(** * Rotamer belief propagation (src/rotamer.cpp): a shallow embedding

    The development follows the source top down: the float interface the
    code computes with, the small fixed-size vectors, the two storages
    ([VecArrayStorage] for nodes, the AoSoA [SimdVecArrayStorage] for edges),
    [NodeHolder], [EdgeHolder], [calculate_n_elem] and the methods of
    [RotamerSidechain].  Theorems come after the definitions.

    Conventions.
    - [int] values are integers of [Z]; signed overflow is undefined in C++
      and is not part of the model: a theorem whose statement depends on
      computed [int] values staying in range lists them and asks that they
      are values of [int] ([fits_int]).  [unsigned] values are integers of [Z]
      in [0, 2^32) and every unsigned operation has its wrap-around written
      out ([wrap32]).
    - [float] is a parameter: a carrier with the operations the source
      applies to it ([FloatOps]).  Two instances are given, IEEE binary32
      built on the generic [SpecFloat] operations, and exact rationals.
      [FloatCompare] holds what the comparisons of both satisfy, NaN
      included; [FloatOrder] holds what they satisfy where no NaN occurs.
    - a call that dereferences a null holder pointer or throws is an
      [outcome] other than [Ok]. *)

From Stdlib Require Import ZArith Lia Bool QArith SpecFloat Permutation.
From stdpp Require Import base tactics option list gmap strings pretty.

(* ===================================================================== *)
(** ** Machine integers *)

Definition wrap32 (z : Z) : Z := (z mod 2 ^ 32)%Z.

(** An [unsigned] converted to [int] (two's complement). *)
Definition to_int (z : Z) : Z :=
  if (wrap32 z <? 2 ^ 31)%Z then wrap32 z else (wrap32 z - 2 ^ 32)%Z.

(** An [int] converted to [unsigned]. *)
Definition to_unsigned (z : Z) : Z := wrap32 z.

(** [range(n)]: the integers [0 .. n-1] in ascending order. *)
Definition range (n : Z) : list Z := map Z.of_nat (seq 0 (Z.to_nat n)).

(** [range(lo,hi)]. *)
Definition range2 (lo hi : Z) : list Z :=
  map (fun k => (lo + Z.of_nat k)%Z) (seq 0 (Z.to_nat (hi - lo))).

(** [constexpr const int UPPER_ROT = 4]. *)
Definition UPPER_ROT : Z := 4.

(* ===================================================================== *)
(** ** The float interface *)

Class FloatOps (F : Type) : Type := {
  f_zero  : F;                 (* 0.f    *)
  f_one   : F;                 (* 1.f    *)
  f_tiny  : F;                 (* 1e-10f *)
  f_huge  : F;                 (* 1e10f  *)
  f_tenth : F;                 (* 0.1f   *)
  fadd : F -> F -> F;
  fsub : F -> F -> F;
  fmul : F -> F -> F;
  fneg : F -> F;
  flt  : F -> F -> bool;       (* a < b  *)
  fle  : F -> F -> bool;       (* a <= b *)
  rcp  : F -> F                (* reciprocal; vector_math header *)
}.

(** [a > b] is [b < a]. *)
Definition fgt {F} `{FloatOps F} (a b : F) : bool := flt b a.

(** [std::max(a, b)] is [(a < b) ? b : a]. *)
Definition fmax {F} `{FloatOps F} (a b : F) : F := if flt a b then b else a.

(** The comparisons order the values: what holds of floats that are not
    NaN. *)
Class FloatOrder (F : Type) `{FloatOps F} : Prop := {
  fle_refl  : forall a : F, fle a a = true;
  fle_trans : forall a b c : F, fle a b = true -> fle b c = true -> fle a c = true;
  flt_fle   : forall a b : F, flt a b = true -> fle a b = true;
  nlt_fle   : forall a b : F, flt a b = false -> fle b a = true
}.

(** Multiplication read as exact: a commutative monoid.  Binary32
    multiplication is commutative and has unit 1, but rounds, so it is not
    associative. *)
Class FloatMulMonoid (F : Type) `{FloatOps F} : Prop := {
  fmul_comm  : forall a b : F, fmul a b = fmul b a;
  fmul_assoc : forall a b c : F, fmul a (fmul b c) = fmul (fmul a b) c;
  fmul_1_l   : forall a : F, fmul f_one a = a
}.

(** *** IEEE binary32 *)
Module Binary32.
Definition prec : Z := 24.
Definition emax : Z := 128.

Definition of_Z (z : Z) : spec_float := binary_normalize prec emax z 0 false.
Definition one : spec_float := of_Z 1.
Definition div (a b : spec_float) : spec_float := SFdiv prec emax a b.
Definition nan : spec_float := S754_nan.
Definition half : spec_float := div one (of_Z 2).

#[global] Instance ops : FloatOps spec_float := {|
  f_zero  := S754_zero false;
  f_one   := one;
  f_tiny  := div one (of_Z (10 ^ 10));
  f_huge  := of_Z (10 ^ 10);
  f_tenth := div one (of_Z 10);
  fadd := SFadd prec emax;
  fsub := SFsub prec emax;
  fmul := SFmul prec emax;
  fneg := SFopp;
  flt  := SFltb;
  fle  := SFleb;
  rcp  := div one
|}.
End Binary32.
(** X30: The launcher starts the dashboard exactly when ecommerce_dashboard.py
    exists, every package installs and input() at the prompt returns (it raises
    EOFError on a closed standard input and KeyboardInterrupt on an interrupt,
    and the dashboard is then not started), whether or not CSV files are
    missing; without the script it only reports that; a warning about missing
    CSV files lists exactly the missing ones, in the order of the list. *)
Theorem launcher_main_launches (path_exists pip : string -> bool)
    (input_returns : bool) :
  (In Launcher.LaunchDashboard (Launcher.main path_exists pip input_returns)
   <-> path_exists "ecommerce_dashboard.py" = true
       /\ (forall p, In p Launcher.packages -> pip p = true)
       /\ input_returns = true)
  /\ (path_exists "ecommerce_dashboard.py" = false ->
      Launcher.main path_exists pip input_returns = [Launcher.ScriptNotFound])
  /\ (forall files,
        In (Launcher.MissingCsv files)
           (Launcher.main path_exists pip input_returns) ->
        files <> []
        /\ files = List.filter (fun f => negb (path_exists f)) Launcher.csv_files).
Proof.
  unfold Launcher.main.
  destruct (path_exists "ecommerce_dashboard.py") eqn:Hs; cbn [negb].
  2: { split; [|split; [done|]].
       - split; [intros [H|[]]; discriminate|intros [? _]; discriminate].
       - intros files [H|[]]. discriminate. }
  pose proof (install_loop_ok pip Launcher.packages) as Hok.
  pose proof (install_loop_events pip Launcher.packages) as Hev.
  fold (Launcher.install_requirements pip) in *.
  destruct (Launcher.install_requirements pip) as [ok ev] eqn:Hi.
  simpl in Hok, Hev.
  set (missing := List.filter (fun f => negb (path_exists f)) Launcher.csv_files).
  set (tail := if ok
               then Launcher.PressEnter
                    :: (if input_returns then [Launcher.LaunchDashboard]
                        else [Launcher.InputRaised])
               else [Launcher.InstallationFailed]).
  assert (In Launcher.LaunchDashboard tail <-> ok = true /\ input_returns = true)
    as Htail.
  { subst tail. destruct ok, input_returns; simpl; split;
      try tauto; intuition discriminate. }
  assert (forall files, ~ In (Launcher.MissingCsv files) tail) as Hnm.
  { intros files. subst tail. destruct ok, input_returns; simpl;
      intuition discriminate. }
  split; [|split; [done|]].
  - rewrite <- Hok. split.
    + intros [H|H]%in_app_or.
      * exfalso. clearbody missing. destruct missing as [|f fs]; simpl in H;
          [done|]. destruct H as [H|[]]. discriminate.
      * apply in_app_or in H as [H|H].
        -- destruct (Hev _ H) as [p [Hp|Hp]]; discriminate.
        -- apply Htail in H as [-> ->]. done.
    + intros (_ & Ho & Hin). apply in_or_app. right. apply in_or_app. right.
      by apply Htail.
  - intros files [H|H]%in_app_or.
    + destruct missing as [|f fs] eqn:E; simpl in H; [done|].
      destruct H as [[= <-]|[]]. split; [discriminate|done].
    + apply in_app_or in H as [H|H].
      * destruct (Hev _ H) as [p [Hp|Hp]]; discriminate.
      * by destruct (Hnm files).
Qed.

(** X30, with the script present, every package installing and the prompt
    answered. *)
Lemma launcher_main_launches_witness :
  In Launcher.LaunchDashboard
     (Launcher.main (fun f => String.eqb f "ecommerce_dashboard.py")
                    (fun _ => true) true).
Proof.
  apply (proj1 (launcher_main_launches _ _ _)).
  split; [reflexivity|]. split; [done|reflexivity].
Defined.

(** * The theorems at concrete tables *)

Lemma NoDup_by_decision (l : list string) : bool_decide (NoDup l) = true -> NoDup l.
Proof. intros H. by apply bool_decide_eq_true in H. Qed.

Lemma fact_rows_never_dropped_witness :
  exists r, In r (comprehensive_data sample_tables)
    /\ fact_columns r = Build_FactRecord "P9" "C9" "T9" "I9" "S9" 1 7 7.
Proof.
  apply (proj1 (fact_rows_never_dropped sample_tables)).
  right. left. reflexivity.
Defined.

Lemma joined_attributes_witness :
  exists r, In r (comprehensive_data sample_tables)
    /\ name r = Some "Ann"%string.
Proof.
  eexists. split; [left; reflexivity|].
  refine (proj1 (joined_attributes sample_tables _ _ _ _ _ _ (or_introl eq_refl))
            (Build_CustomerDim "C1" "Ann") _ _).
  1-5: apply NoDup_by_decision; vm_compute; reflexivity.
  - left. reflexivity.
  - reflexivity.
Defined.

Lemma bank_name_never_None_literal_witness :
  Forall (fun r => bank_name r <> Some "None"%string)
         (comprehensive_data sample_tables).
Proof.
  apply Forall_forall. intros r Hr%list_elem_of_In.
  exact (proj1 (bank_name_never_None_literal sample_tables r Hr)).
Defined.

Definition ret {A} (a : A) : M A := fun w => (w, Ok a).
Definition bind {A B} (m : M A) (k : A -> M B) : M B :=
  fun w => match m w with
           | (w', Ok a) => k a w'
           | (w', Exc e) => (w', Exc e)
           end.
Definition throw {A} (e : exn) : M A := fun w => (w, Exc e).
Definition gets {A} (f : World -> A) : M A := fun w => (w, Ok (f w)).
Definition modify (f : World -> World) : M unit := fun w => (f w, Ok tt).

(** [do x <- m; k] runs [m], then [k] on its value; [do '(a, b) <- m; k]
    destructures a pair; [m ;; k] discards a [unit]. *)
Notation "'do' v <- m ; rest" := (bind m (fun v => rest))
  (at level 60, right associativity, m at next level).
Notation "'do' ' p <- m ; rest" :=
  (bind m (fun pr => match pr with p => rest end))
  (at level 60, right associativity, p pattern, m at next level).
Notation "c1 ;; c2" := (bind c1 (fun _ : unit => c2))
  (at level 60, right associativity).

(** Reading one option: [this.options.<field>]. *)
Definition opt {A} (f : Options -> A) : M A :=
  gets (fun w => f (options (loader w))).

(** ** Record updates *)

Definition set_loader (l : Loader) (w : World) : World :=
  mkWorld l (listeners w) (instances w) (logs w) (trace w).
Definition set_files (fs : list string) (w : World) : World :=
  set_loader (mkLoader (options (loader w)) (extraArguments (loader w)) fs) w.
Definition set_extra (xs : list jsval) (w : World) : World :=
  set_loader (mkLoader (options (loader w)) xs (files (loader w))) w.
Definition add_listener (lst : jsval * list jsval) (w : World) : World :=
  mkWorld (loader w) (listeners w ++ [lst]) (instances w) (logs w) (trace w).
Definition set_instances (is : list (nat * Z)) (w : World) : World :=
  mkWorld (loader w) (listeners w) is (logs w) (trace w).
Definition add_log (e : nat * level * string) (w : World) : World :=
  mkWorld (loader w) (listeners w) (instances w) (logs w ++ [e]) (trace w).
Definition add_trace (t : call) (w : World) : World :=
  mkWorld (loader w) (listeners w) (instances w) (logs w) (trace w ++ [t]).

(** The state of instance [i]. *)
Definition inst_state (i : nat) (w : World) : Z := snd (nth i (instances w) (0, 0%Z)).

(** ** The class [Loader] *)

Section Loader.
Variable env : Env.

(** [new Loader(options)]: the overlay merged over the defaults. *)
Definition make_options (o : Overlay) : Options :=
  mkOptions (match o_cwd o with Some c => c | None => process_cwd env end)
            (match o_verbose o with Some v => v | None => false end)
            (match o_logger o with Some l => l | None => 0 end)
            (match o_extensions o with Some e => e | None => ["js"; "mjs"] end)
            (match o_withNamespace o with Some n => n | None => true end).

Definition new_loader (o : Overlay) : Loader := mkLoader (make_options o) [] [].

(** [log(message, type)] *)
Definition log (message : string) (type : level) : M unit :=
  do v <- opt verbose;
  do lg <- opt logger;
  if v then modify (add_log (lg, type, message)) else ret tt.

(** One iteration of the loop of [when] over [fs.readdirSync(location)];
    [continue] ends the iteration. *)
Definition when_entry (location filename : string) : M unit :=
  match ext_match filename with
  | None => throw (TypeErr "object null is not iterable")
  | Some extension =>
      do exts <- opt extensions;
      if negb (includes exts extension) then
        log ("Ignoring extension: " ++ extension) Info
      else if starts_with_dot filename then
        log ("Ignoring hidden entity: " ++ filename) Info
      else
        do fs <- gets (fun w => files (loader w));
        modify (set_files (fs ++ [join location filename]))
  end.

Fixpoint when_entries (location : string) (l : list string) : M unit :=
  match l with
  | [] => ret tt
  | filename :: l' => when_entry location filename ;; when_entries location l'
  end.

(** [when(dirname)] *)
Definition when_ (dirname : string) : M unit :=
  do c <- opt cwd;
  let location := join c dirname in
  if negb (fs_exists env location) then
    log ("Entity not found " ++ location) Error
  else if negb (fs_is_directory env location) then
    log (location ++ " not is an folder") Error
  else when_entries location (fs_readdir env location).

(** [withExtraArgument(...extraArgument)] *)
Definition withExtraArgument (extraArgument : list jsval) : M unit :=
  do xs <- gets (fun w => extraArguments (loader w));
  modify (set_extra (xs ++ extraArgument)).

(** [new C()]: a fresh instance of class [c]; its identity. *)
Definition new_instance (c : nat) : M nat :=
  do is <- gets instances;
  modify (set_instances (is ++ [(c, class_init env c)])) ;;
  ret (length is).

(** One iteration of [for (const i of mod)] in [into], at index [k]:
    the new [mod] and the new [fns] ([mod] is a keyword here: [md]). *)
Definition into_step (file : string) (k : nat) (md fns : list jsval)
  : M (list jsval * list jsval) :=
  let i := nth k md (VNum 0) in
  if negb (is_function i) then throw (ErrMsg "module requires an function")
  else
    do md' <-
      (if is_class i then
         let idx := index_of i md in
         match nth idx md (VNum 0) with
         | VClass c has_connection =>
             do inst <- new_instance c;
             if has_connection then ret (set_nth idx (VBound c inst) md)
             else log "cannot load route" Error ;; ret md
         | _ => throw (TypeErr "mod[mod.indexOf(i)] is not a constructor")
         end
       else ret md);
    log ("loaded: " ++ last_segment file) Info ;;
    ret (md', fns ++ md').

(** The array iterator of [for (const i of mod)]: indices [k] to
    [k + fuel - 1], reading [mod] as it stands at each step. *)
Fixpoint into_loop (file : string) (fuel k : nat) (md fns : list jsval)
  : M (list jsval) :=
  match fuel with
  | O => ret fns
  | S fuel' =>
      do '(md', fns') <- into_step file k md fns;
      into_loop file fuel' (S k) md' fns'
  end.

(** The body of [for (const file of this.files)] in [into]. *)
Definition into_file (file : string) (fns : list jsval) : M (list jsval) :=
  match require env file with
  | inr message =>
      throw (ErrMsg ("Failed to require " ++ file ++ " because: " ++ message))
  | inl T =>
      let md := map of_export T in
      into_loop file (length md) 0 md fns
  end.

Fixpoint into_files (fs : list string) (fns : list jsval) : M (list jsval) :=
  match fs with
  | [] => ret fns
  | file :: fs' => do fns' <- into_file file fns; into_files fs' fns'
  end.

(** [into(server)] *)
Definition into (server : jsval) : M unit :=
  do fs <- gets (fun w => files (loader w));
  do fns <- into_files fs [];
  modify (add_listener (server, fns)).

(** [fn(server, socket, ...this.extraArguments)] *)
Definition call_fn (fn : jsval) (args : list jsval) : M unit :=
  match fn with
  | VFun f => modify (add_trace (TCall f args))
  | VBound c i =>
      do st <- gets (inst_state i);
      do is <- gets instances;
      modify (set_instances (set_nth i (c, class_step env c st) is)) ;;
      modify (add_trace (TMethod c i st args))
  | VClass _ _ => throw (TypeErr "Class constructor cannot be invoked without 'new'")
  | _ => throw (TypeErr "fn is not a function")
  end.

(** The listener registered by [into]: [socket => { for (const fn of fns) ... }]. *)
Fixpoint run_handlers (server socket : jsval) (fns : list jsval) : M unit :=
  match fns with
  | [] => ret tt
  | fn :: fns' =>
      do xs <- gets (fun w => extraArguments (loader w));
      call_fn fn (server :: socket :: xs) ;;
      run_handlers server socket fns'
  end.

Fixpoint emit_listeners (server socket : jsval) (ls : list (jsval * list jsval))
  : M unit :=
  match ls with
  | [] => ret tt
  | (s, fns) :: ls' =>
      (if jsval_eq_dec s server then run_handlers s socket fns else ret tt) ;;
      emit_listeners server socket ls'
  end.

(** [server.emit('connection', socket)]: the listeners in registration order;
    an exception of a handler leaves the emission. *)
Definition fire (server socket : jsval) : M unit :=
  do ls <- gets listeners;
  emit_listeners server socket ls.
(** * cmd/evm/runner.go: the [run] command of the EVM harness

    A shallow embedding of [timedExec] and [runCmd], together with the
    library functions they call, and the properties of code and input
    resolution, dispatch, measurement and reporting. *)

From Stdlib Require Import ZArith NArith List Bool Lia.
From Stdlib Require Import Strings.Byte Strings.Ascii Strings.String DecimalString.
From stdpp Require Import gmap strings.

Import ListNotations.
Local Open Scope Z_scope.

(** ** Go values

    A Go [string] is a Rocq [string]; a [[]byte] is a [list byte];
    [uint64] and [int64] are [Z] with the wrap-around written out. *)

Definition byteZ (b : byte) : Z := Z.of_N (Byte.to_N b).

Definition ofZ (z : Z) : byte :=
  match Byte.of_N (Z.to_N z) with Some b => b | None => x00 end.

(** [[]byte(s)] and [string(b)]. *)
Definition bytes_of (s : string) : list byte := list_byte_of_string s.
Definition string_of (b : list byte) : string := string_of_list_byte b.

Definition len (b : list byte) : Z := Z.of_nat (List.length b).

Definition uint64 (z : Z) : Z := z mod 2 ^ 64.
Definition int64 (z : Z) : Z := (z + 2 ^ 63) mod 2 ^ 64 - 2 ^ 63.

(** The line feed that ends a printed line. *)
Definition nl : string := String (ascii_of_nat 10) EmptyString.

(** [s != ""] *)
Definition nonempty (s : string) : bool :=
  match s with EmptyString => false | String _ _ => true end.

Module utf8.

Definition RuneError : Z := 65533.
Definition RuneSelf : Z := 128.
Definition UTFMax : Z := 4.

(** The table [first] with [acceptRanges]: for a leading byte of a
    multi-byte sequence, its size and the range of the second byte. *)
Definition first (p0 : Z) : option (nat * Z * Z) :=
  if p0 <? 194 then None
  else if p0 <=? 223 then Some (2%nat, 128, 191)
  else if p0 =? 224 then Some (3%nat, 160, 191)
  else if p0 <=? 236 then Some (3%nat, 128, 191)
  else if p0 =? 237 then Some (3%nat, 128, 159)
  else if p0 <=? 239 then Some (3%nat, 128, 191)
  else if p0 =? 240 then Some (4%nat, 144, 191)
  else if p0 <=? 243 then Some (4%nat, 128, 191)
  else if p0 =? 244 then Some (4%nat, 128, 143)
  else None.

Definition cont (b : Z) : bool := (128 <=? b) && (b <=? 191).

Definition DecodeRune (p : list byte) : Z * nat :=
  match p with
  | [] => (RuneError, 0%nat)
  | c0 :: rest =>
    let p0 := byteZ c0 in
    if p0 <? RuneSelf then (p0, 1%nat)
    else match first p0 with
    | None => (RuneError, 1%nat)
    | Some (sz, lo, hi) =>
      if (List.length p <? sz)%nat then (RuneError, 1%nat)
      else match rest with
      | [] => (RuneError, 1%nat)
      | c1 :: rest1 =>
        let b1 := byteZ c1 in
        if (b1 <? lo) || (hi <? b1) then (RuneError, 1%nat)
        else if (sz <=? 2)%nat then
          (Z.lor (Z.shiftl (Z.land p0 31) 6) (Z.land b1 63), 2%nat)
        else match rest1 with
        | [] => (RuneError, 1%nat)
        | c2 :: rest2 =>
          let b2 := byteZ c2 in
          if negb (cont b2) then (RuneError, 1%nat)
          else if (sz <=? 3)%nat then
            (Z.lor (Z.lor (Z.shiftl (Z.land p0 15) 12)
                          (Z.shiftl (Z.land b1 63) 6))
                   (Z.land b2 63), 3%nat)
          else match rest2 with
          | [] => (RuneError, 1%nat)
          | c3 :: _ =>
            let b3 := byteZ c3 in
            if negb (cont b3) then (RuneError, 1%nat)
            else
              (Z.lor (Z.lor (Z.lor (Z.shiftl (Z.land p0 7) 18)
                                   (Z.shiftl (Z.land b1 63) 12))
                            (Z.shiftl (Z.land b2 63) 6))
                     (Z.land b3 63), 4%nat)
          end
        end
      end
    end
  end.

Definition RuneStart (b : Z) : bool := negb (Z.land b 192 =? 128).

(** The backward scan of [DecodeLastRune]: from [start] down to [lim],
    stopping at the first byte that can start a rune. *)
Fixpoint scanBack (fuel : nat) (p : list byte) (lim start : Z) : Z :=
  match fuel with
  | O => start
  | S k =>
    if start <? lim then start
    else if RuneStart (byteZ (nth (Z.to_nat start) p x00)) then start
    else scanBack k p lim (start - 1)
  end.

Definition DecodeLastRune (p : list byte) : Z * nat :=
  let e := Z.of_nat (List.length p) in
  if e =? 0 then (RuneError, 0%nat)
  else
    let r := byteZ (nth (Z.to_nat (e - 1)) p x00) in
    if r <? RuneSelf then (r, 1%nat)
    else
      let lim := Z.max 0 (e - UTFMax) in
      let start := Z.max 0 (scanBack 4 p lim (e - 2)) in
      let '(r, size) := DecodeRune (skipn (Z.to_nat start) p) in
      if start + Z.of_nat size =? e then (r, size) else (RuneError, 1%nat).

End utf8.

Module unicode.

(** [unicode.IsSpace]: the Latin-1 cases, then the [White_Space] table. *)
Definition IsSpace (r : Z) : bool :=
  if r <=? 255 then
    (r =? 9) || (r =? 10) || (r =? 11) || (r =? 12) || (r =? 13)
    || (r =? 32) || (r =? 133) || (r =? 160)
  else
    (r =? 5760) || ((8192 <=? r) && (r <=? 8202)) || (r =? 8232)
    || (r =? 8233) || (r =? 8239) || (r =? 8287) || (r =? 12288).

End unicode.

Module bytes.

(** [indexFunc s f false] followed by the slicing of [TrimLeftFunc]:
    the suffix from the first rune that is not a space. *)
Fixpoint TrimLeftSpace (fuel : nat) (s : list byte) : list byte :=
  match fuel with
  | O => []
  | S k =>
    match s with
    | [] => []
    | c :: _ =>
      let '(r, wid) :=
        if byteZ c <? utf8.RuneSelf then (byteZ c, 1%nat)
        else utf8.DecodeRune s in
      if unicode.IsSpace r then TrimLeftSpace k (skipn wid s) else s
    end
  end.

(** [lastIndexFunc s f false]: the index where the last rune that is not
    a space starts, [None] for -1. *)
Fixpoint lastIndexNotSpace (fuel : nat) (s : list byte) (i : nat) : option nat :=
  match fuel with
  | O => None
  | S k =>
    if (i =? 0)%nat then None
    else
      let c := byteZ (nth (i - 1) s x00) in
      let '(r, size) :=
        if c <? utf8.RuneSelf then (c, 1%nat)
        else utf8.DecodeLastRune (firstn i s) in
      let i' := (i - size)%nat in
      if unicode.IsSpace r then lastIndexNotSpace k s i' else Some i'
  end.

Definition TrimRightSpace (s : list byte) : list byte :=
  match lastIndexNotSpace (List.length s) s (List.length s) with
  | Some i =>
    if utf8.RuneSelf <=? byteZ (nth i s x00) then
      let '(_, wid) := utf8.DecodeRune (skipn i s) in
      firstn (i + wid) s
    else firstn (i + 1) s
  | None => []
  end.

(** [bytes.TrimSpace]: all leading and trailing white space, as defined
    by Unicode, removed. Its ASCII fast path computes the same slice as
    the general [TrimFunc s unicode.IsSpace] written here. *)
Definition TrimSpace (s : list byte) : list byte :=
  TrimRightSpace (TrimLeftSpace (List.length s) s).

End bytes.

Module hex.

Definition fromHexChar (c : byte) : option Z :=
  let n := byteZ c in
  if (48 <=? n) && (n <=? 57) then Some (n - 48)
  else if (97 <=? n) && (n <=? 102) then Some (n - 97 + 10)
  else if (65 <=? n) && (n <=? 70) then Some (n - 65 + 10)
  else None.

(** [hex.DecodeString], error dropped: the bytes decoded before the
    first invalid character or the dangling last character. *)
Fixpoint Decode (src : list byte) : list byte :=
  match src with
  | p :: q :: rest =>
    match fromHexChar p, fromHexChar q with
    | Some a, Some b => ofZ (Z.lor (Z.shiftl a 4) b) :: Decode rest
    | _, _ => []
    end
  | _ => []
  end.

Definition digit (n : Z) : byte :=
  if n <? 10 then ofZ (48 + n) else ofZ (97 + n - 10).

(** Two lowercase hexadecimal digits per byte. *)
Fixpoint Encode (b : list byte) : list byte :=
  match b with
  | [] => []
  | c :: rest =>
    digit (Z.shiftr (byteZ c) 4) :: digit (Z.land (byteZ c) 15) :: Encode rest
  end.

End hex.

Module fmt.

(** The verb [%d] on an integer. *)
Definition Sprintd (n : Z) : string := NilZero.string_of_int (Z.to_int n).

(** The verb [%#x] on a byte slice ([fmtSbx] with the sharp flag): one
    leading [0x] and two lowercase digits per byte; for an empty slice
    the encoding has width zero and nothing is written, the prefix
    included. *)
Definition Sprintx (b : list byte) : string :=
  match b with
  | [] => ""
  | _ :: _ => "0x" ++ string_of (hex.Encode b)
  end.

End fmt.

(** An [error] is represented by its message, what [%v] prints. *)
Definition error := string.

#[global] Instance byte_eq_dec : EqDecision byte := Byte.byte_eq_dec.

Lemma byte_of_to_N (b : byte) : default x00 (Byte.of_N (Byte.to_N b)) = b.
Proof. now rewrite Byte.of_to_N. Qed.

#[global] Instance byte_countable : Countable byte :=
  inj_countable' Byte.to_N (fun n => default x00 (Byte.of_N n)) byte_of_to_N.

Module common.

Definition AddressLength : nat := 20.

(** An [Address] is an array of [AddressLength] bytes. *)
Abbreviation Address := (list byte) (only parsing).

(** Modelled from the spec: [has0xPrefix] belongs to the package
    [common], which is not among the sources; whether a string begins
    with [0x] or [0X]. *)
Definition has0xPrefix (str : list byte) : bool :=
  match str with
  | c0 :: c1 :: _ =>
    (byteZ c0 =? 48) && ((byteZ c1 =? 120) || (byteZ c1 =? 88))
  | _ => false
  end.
☆ ☆ ☆ ☆
TASK DESCRIPTION =>
Each line from the top of the records through the one with "Conventions." should be returned exactly. Leave out everything else.

WRITTEN REPLY =>
(** * Rotamer belief propagation (src/rotamer.cpp): a shallow embedding

    The development follows the source top down: the float interface the
    code computes with, the small fixed-size vectors, the two storages
    ([VecArrayStorage] for nodes, the AoSoA [SimdVecArrayStorage] for edges),
    [NodeHolder], [EdgeHolder], [calculate_n_elem] and the methods of
    [RotamerSidechain].  Theorems come after the definitions.

    Conventions.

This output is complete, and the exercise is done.